Solid-supported lipid bilayers (s-SLBs) are widely used as versatile biological membrane mimics. However, lipid-solid surface interactions and ensuing frictions lead to a decrease in lipid mobility. To address this issue, we prepared polymer-supported lipid membranes using a soft polymer cushion as a lubricating layer. A bioinspired polymer, polydopamine was chosen due to its ability to easily form thin coatings onto a wide range of surfaces, with a control of the thickness depending on the immersion time of the substrate.Polydopamine coated-mica was used to support zwitterionic phospholipid bilayers of dimyristoylphosphatidylcholine (DMPC) or dioleoylphosphatidylcholine (DOPC). Atomic Force Microscopy (AFM) was performed to verify the deposition of DMPC and DOPC bilayers, revealing the presence of lipid patches on the polymer surface. The addition of positively charged cholesterol (DC-Chol) in the membrane composition greatly improved the lipid surface coverage (up to 90%). Best results were obtained for 20 and 30% DC-Chol containing membranes.They were also further characterized with other surface-sensitive techniques such as fluorescence microscopy to assess the phospholipid mobility.
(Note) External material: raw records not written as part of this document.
Lemma placed_queue_good q row rows sid h :
  snapshot q (row :: rows) -> sid <> "" ->
  let q' := match placed_queue q row sid h with Ok q' => q' | Err _ => q end in
  good q q' /\ snapshot q' rows /\ moved [row_ID row] q q'.
Proof.
  intros Hsn Hsid. pose proof Hsn as [_ [[_ Hp] _]%Forall_cons].
  assert (Hkeep := snapshot_keep q row rows Hsn).
  assert (Hfail := snapshot_after q row rows (set_Status "failed") Hsn (rs_fail _ Hp)).
  unfold placed_queue. destruct h as [| |st body]; simpl; [done|exact Hfail|].
  destruct (st =? 503); [done|]. destruct (300 <=? st); [exact Hfail|].
  destruct body as [out|]; [|exact Hfail].
  apply (snapshot_after q row rows (dialled _) Hsn). apply rs_dial; [done|].
  unfold is_empty. by case_bool_decide.
Qed.

Lemma dispatch_row_good d campaignID now row rows d' stop :
  snapshot (d_queue d) (row :: rows) ->
  dispatch_row env cfg d campaignID now row = (d', stop) ->
  good (d_queue d) (d_queue d') /\ snapshot (d_queue d') rows /\
  moved [row_ID row] (d_queue d) (d_queue d').
Proof.
  intros Hsn. pose proof Hsn as [_ [[_ Hp] _]%Forall_cons]. unfold dispatch_row.
  destruct (IsSuppressed _ _ _).
  { intros [= <- <-]. rewrite queue_do_queue.
    apply (snapshot_after _ row rows suppressed_row Hsn). by constructor. }
  destruct (extractWindowParams _ _) as [[startH endH] loc]. destruct (negb _).
  { intros [= <- <-]. rewrite queue_do_queue.
    apply (snapshot_after _ row rows (set_NextAttemptAt _) Hsn). by constructor. }
  destruct (extractRateLimitCaps _) as [[hc dc] cc].
  destruct (time_now env d) as [wall d1] eqn:Ed1.
  apply time_now_fields in Ed1 as (_ & _ & _ & _ & _ & Hq1 & _).
  destruct (Allowed _ _ _ _ _ _) as [[] ?]; simpl.
  2:{ intros [= <- <-]. rewrite Hq1. by apply snapshot_keep. }
  destruct (placeCall env cfg d1 row) as [[placed stop'] d2] eqn:Epc.
  apply placeCall_spec in Epc as (_ & _ & _ & _ & Hq2 & _).
  rewrite Hq1 in Hq2.
  pose proof (placed_queue_good (d_queue d) row rows (env_uuid env (d_uuids d1))
    (env_call env (d_posts d1) (call_payload cfg (env_uuid env (d_uuids d1)) row))
    Hsn (Huuid _)) as Hgood. simpl in Hgood. rewrite <- Hq2 in Hgood.
  destruct stop'; [by intros [= <- <-]|]. destruct placed; [|by intros [= <- <-]].
  destruct (time_now env d2) as [wall2 d3] eqn:Ed3.
  apply time_now_fields in Ed3 as (_ & _ & _ & _ & _ & Hq3 & _).
  intros [= <- <-]. destruct d3. simpl in *. by subst.
Qed.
Surface Plasmon Resonance (SPR) and Quartz Crystal Microbalance with Dissipation (QCM-D) results showed the irreversible deposition of the lipid bilayers on the polymer surface. The polydopamine polymer film proved to be efficient to maintain fluidity of the phospholipid bilayers, thus enhancing this class of membrane model. We will present practical application of our s-SLBs onto porous filters as an improved model of Parallel Artificial Membrane Permeability Assay (PAMPA) to better predict passive permeation of orally administered drugs.